Na semana passada, reuniram-se em Campo Grande, MS, membros de uma comissão parlamentar conjunta do Mercosul. Fiquei de olho: poderia ser que surgisse alguma manifestação sobre o assunto. Nada. Fui conversar, já em Guaíra, com o jovem advogado Ademilson Reis, designado pela OAB paranaense para dar uma estudada no caso. Ele atravessou de balsa, conversou com a colega Galdyz, advogada paraguaia, que o aconselhou a pisar no cuidado nesse terreno minado, referindo-se à íntima ligação entre força policial e Governo, autêntica longa manus. Ele foi à pocilga onde a mulher inocente e dois filhos estão presos, conversou com um comissário e ouviu que todos continuarão encarcerados enquanto ele, Odair, não se apresentar.
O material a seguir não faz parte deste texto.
(** * Verification of the normalisation and display-preference pipeline of
    [src/extension/background.js] (Quick Definition background worker).

    The worker manipulates parsed JSON payloads.  They are modelled as a
    small JavaScript value type [jv]; property access, truthiness, [typeof],
    template-literal string conversion, relational comparison and the
    string/array builtins the code calls are written out with their
    JavaScript semantics.  Numbers are modelled as integers ([Z]): the
    fractional, exponent and NaN/Infinity literals of JavaScript numbers are
    outside the model.  A thrown [TypeError] is the [Throw] outcome of the
    exception monad [res]. *)

From Stdlib Require Import String Ascii List ZArith Lia Bool.
From Stdlib Require Import DecimalString DecimalZ DecimalN.
Import ListNotations.
Open Scope string_scope.
Open Scope Z_scope.
Set Warnings "-register-all".

(* ------------------------------------------------------------------ *)
(** ** JavaScript values *)

Inductive jv : Type :=
| JUndef
| JNull
| JBool (b : bool)
| JNum (n : Z)
| JStr (s : string)
| JArr (xs : list jv)
| JObj (fs : list (string * jv)).

(** Outcome of JavaScript code that may throw. *)
Inductive res (A : Type) : Type :=
| Ok (a : A)
| Throw.
Arguments Ok {A} a.
Arguments Throw {A}.

Definition bind {A B} (m : res A) (k : A -> res B) : res B :=
  match m with Ok a => k a | Throw => Throw end.

Notation "'let*' x ':=' m 'in' k" := (bind m (fun x => k))
  (at level 200, x name, m at level 100, k at level 200).

Fixpoint mapM {A B} (f : A -> res B) (xs : list A) : res (list B) :=
  match xs with
  | [] => Ok []
  | x :: xs' => let* y := f x in let* ys := mapM f xs' in Ok (y :: ys)
  end.

(** Decimal rendering of an integer, as [String(n)] prints it. *)
Definition num_to_string (n : Z) : string :=
  NilZero.string_of_int (Z.to_int n).

Definition nat_key (i : nat) : string := num_to_string (Z.of_nat i).

Fixpoint assoc {A} (k : string) (fs : list (string * A)) : option A :=
  match fs with
  | [] => None
  | (k', v) :: fs' => if String.eqb k k' then Some v else assoc k fs'
  end.

(** The one-character strings of a string, as [s[i]] or iteration gives them. *)
Fixpoint chars (s : string) : list string :=
  match s with
  | EmptyString => []
  | String c s' => String c EmptyString :: chars s'
  end.

(** [o.k] for a named (non-index) property [k]; [undefined.k] and [null.k]
    throw. *)
Definition get (v : jv) (k : string) : res jv :=
  match v with
  | JUndef | JNull => Throw
  | JArr xs => Ok (if String.eqb k "length" then JNum (Z.of_nat (length xs)) else JUndef)
  | JStr s => Ok (if String.eqb k "length" then JNum (Z.of_nat (String.length s)) else JUndef)
  | JObj fs => Ok (match assoc k fs with Some x => x | None => JUndef end)
  | JBool _ | JNum _ => Ok JUndef
  end.

(** [o[i]] for an integer literal [i]. *)
Definition idx (v : jv) (i : nat) : res jv :=
  match v with
  | JUndef | JNull => Throw
  | JArr xs => Ok (nth i xs JUndef)
  | JStr s => Ok (nth i (map JStr (chars s)) JUndef)
  | JObj fs => Ok (match assoc (nat_key i) fs with Some x => x | None => JUndef end)
  | JBool _ | JNum _ => Ok JUndef
  end.

Definition truthy (v : jv) : bool :=
  match v with
  | JUndef | JNull => false
  | JBool b => b
  | JNum n => negb (Z.eqb n 0)
  | JStr s => negb (String.eqb s "")
  | JArr _ | JObj _ => true
  end.

(** [a || b] *)
Definition js_or (a b : jv) : jv := if truthy a then a else b.

Definition js_typeof (v : jv) : string :=
  match v with
  | JUndef => "undefined"
  | JNull | JArr _ | JObj _ => "object"
  | JBool _ => "boolean"
  | JNum _ => "number"
  | JStr _ => "string"
  end.

(** Strict equality [===]; arrays and objects are compared by identity,
    which two distinct values never share, so only primitives can be equal. *)
Definition strict_eq (a b : jv) : bool :=
  match a, b with
  | JUndef, JUndef | JNull, JNull => true
  | JBool x, JBool y => Bool.eqb x y
  | JNum x, JNum y => Z.eqb x y
  | JStr x, JStr y => String.eqb x y
  | _, _ => false
  end.

(** String conversion, as performed by template literals [`${v}`]. *)
Fixpoint to_string (v : jv) : string :=
  match v with
  | JUndef => "undefined"
  | JNull => "null"
  | JBool b => if b then "true" else "false"
  | JNum n => num_to_string n
  | JStr s => s
  | JArr xs =>
      (* Array.prototype.join(","): undefined and null elements print empty *)
      let fix join (ys : list jv) : string :=
        match ys with
        | [] => ""
        | [y] => match y with JUndef | JNull => "" | _ => to_string y end
        | y :: ys' =>
            (match y with JUndef | JNull => "" | _ => to_string y end)
              ++ "," ++ join ys'
        end in join xs
  | JObj _ => "[object Object]"
  end.

(* ------------------------------------------------------------------ *)
(** ** String builtins *)

(** [s.startsWith(p)] *)
Definition starts_with (p s : string) : bool := String.prefix p s.

Definition is_digit (c : ascii) : bool :=
  let n := nat_of_ascii c in Nat.leb 48 n && Nat.leb n 57.

(** [s.match(/^_[0-9]/)] is truthy *)
Definition matches_underscore_digit (s : string) : bool :=
  match s with
  | String c (String d _) => Ascii.eqb c "_" && is_digit d
  | _ => false
  end.

(** [s.charAt(0)]: the first character, or [""] for the empty string. *)
Definition char_at0 (s : string) : string := substring 0 1 s.

(** [s.replace(/a|b/g, '')] for literal patterns [a] and [b]: scanning from
    the left, each occurrence of [a] (tried first) or [b] is removed. *)
Fixpoint strip_go (a b : string) (fuel : nat) (s : string) : string :=
  match fuel with
  | O => s
  | S fuel' =>
      match s with
      | EmptyString => EmptyString
      | String c s' =>
          if String.prefix a s
          then strip_go a b fuel' (substring (String.length a) (String.length s) s)
          else if String.prefix b s
          then strip_go a b fuel' (substring (String.length b) (String.length s) s)
          else String c (strip_go a b fuel' s')
      end
  end.

Definition strip_markup (a b s : string) : string := strip_go a b (String.length s) s.

(** [s.split(':')[0]]: the part before the first [':']. *)
Fixpoint before_colon (s : string) : string :=
  match s with
  | EmptyString => EmptyString
  | String c s' => if Ascii.eqb c ":" then EmptyString else String c (before_colon s')
  end.

(** A method of [String.prototype] called on [v]: only strings have it, any
    other receiver makes the call throw. *)
Definition str_call {A} (v : jv) (f : string -> A) : res A :=
  match v with JStr s => Ok (f s) | _ => Throw end.

(** A method of [Array.prototype] ([map]) called on [v]. *)
Definition arr_call {A} (v : jv) (f : list jv -> res A) : res A :=
  match v with JArr xs => f xs | _ => Throw end.

(* ------------------------------------------------------------------ *)
(** ** Comparison and numeric coercion *)

Definition is_ws (c : ascii) : bool :=
  let n := nat_of_ascii c in
  Nat.eqb n 32 || (Nat.leb 9 n && Nat.leb n 13).

Fixpoint trim_left (s : string) : string :=
  match s with
  | String c s' => if is_ws c then trim_left s' else s
  | EmptyString => EmptyString
  end.

Definition trim (s : string) : string :=
  string_of_list_ascii (rev (list_ascii_of_string
    (trim_left (string_of_list_ascii (rev (list_ascii_of_string (trim_left s))))))).

(** [Number(s)] for a string (integer literals; [None] is NaN). *)
Definition string_to_number (s : string) : option Z :=
  match trim s with
  | EmptyString => Some 0
  | String "+" t =>
      match NilZero.int_of_string t with
      | Some (Decimal.Pos d) => Some (Z.of_int (Decimal.Pos d))
      | _ => None
      end
  | t => option_map Z.of_int (NilZero.int_of_string t)
  end.

(** [ToPrimitive]: arrays and objects become their string form. *)
Definition to_primitive (v : jv) : jv :=
  match v with JArr _ | JObj _ => JStr (to_string v) | _ => v end.

(** [ToNumber] of a primitive ([None] is NaN). *)
Definition prim_to_number (v : jv) : option Z :=
  match v with
  | JUndef => None
  | JNull => Some 0
  | JBool b => Some (if b then 1 else 0)
  | JNum n => Some n
  | JStr s => string_to_number s
  | JArr _ | JObj _ => None
  end.

Definition to_number (v : jv) : option Z := prim_to_number (to_primitive v).

Fixpoint str_lt (a b : string) : bool :=
  match a, b with
  | EmptyString, String _ _ => true
  | _, EmptyString => false
  | String c a', String d b' =>
      let x := nat_of_ascii c in let y := nat_of_ascii d in
      if Nat.ltb x y then true else if Nat.eqb x y then str_lt a' b' else false
  end.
Desistindo dos caminhos legais, Reis partiu para os atalhos dos defensores dos direitos humanos, mandou carta para o Ministério da Justiça; clamando aqui e ali, procura sensibilizar a quem possa interessa-se pelo caso que transforma Kafka em leitura paralela. Neusa, a mulher de Odair, contou ao advogado que nos primeiros dias sofreu choques e torturas e ouviu dezenas de vezes a pergunta: Onde está o esposo?
Essa história é revelada aqui, na Folha, pela primeira vez. Estava oculta, a sete chaves. Parece até que aquele cárcere, tipo Memórias, Graciliano Ramos, ou Casa dos Mortos, de Dostoiewski, que um dia não merecerá recordações, possui um clientela que não interessa a ninguém. É evidente que tamanho descalabro não pode continuar. Registramos aqui o nosso clamor, o nosso grito, o nosso protesto, esperando que pelo menos o eco responda. Diante de absurdos praticados por aqueles que tem a obrigação legal de zelar pelo cumprimento da lei, costumava-se indagar na Roma antiga: quis custodiet ipsos custodes? Em português: quem guardará os próprios guardas?
O abuso de Guayrá corre lado a lado com a audácia de assaltantes que há duas semanas na estrada Sidrolândia-Nioaque (MS) assaltaram literalmente um caminhão do Exército brasileiro (9º Batalhão de Engenharia e Construções), amarraram o cabo-motorista num árvore e levaram o velho Mercedes 1936 para Pedro Juan Caballero.
Esse mercocrime está passando os limites das mais candescente tolerância. Não é possível assistir-se a esse espetáculo deprimente como se nada pudesse ser feito. O caminhão foi devolvido, na semana passada, após negociações sem Itamaraty. Espero que, tornando público o caso de dona Neusa e seus dois filhos, seja colocado um ponto final nessa opereta-bufa. Não se trata de defender Odair, a priori, e sim demonstrar o óbvio: não existe extensão de punibilidade, a menos que no Paraguai tenha sido inventado um novo Código.